Sabtu, 22 Oktober 2016

SYARAT BARU PENCAIRAN TUNJANGAN PROFESI GURU BERDASARKAN HASIL REVISI KEMENDIKBUD

Kementerian Pendidikan dan Kebudayaan (Kemdikbud) akan merevisi aturan kewajiban tatap muka minimal 24 jam per minggu bagi guru sebagai syarat pencairan tunjangan profesi guru. Syarat pencairan diganti dengan kewajiban berada di sekolah selama delapan jam sehari atau 40 jam untuk lima hari kerja dalam sepekan.
Dirjen Guru dan Tenaga Kependidikan Kemdikbud, Sumarna Surapranata, mengatakan rencana tersebut telah disampaikan Mendikbud, Muhadjir Effendy dalam berbagai kesempatan. Aturan guru harus bekerja delapan jam per hari atau 40 jam per minggu tersebut juga sudah tertulis di dalam Pasal 35 ayat (1) UU Nomor 14 tentang Guru dan Dosen.

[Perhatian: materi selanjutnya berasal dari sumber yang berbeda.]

(* ===== verification/Transport.v ===== *)
(** * Inter-validator transport

    [crates/suwappu-transport/src/]: path-authenticated routing ([scion.rs]), the
    gateway that answers external clients ([gateway.rs]) and reconstruction of
    shredded blocks ([raptorq.rs]).  Keyed BLAKE3 and the RaptorQ codec are
    parameters. *)

From S2P Require Import Prelude Crypto Sha3.

(** [blake3::Hasher::new_keyed]: the hash of the concatenated updates under a key. *)
Class Blake3Keyed := {
  blake3_keyed : bytes → bytes → bytes;
  blake3_keyed_length : ∀ k b, length (blake3_keyed k b) = 32;
}.

(** ** Routing: [scion.rs] *)

Definition IsdId := N.
Definition AsId := N.
Definition HopMac := bytes.

Record HopField := mk_hop {
  isd_as : IsdId * AsId;
  ingress_iface : N;
  egress_iface : N;
  expiration_round : N;
  mac : HopMac;
}.

Record Path := mk_path { path_isd : IsdId; hops : list HopField; path_created_at : N }.

Record TrustRootConfig := mk_trc {
  trc_isd : IsdId;
  version : N;
  as_keys : gmap AsId bytes;
  valid_until : N;
}.

Inductive ScionError :=
| IsdMismatch (path_isd trc_isd : IsdId)
| TrcExpired (expired_at : N)
| EmptyPath
| UnauthorizedAs (hop_index : nat) (isd : IsdId) (as_id : AsId)
| HopExpired (hop_index : nat) (expiration_round now : N)
| InvalidHopMac (hop_index : nat).

(** What a hop's MAC covers. *)
Definition hop_input (prev : HopMac) (h : HopField) : bytes :=
  prev ++ be_bytes 2 (ingress_iface h) ++ be_bytes 2 (egress_iface h) ++ be_bytes 8 (expiration_round h).

Definition seed_input (p : Path) : bytes :=
  tag "SUWAPPU-SCION-PATH-SEED-V1" ++ be_bytes 2 (path_isd p) ++ be_bytes 8 (path_created_at p).

Section scion.
Context `{Blake3, Blake3Keyed}.

Definition hop_mac (as_key : bytes) (prev_mac : HopMac) (hop : HopField) : HopMac :=
  take 16 (blake3_keyed as_key (hop_input prev_mac hop)).

Definition path_seed_mac (p : Path) : HopMac := take 16 (blake3 (seed_input p)).

Definition unauthorized (idx : nat) (h : HopField) : ScionError :=
  UnauthorizedAs idx (isd_as h).1 (isd_as h).2.

(** The sealing loop over [hops.iter_mut().enumerate()]. *)
Fixpoint seal_hops (trc : TrustRootConfig) (idx : nat) (seed : HopMac) (l : list HopField)
    : outcome ScionError (list HopField) :=
  match l with
  | [] => Ok []
  | h :: rest =>
      let! key := ok_or (as_keys trc !! (isd_as h).2) (unauthorized idx h) in
      let m := hop_mac key seed h in
      let! sealed := seal_hops trc (S idx) m rest in
      Ok (mk_hop (isd_as h) (ingress_iface h) (egress_iface h) (expiration_round h) m :: sealed)
  end.

Definition seal_path (isd : IsdId) (created_at : N) (l : list HopField) (trc : TrustRootConfig)
    : outcome ScionError Path :=
  let seed := path_seed_mac (mk_path isd [] created_at) in
  let! sealed := seal_hops trc 0 seed l in
  Ok (mk_path isd sealed created_at).

(** The verification loop. *)
Fixpoint verify_hops (trc : TrustRootConfig) (now : N) (idx : nat) (prev : HopMac) (l : list HopField)
    : outcome ScionError unit :=
  match l with
  | [] => Ok tt
  | h :: rest =>
      let! key := ok_or (as_keys trc !! (isd_as h).2) (unauthorized idx h) in
      if bool_decide (expiration_round h < now)%N then Err (HopExpired idx (expiration_round h) now)
      else if bool_decide (hop_mac key prev h ≠ mac h) then Err (InvalidHopMac idx)
      else verify_hops trc now (S idx) (mac h) rest
  end.

Definition verify_path (p : Path) (trc : TrustRootConfig) (now : N) : outcome ScionError unit :=
  if bool_decide (path_isd p ≠ trc_isd trc) then Err (IsdMismatch (path_isd p) (trc_isd trc))
  else if bool_decide (valid_until trc < now)%N then Err (TrcExpired (valid_until trc))
  else if bool_decide (hops p = []) then Err EmptyPath
  else verify_hops trc now 0 (path_seed_mac p) (hops p).

(** *** The chain, declaratively *)

(** The MAC each hop chains from: the seed, then the MAC of the hop before. *)
Definition prevs (seed : HopMac) (l : list HopField) : list HopMac := seed :: (mac <$> l).

Definition hop_ok (trc : TrustRootConfig) (now : N) (prev : HopMac) (h : HopField) : Prop :=
  ∃ key, as_keys trc !! (isd_as h).2 = Some key ∧ (now ≤ expiration_round h)%N ∧ mac h = hop_mac key prev h.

Di pasal itu disebut ada lima tentang tugas guru, yaitu merencanakan, melaksanakan (mengajar), menilai, membimbing, dan tugas tambahan lainnya. Sementara pada ayat (2) disebutkan bahwa beban kerja tersebut adalah 24 jam minimal dan maksimal 40 jam tatap muka.
Selama ini, untuk memenuhi tatap muka tersebut, beberapa guru mencari (mengajar) sampai ke sekolah lain. “Ternyata dampaknya, guru hanya disibukkan dengan mengejar-ngejar pemenuhan tatap muka atau melaksanakan pembelajaran untuk memenuhi 24 jam,” ungkap Pranata, di Jakarta, Jumat (21/10). Ketentuan delapan jam berada di sekolah dalam sehari tersebut merujuk jam normal, bukan jam pelajaran.
“Jadi, jika jam masuk sekolah guru mulai pukul 07.00, pulangnya pukul 15.00 WIB,” tegasnya. Kondisi tersebut membuat empat tugas pokok guru lainnya dilaksanakan di rumah atau bahkan tidak terpenuhi. Kemdikbud akan membuat kebijakan bahwa lima kegiatan utama sebagaimana dimaksud pada ayat (1) Pasal 35 tersebut semuanya harus dilaksanakan di sekolah selama delapan
jam per hari atau 40 jam per minggu.
“Jangan lagi guru membawa pekerjaan sekolah ke rumah,” tegasnya. Ia juga meminta agar jangan ada lagi tugas tambahan lainnya seperti mengundang orang tua atau wali untuk membahas perkembangan anak atau siswa. “Guru harus berkonsentrasi mendidik anak di sekolah dengan lima tugas itu.
Termasuk, kewajiban guru untuk belajar atau berlatih melalui Diklat, bimbingan teknis, atau guru pembelajar akan bagian tidak terpisahkan dari lima kegiatan yang harus dilakukan,” ungkapnya. Pranata juga mengingatkan sesuai Undang-Undang Kepegawaian dan Ketenagakerjaan, untuk guru swasta yang dapat kontrak kerja maka wajib bekerja selama 40 jam per pekan.
“Nah, 40 jam itu dijadikan delapan jam per hari. Guru tidak perlu pergi ke mana-mana, mengejar-ngejar 24 jam, tapi cukup di sekolahnya,” paparnya. Pola delapan jam per hari atau 40 jam per pekan ini sangat cocok untuk pelaksanaan revolusi mental sebagaimana nawacita presiden.
Di mana pendidikan karakter menjadi bagian yang harus menjadi prioritas khusus di pendidikan dasar. Untuk melengkapi kebijakan tersebut, Kemdikbud tengah merinci kegiatan-kegiatan uraian dari lima kegiatan pokok guru tersebut, khususnya yang terkait pendidikan karakter. “Pada saatnya Kemdikbud akan mensosialisasikan ke seluruh guru sebelum akhirnya nanti diterapkan,” ujar dia.
Butuh Panduan
Menanggapi hal tersebut, pengamat pendidikan dari Universitas Paramadina, Mohammad Abduhzen, berpendapat rencana kebijakan mengubah beban mengajar tersebut sangat baik. Namun, ia berharap kebijakan itu dibarengi dengan dibuatnya panduan kerja bagi guru.
“Jangan sampai waktu guru yang lama di sekolah itu tidak berkualitas,” tambahnya. Pada umumnya, lanjut dia, guru tidak akan seharian penuh mengajar.
 
 
Apalagi di sekolahsekolah yang jumlah gurunya mencukupi. Dia berharap Kemdikbud tidak hanya membuat panduan mengisi waktu guru, tetapi juga ada perhitungan sebagai kegiatan keprofesian.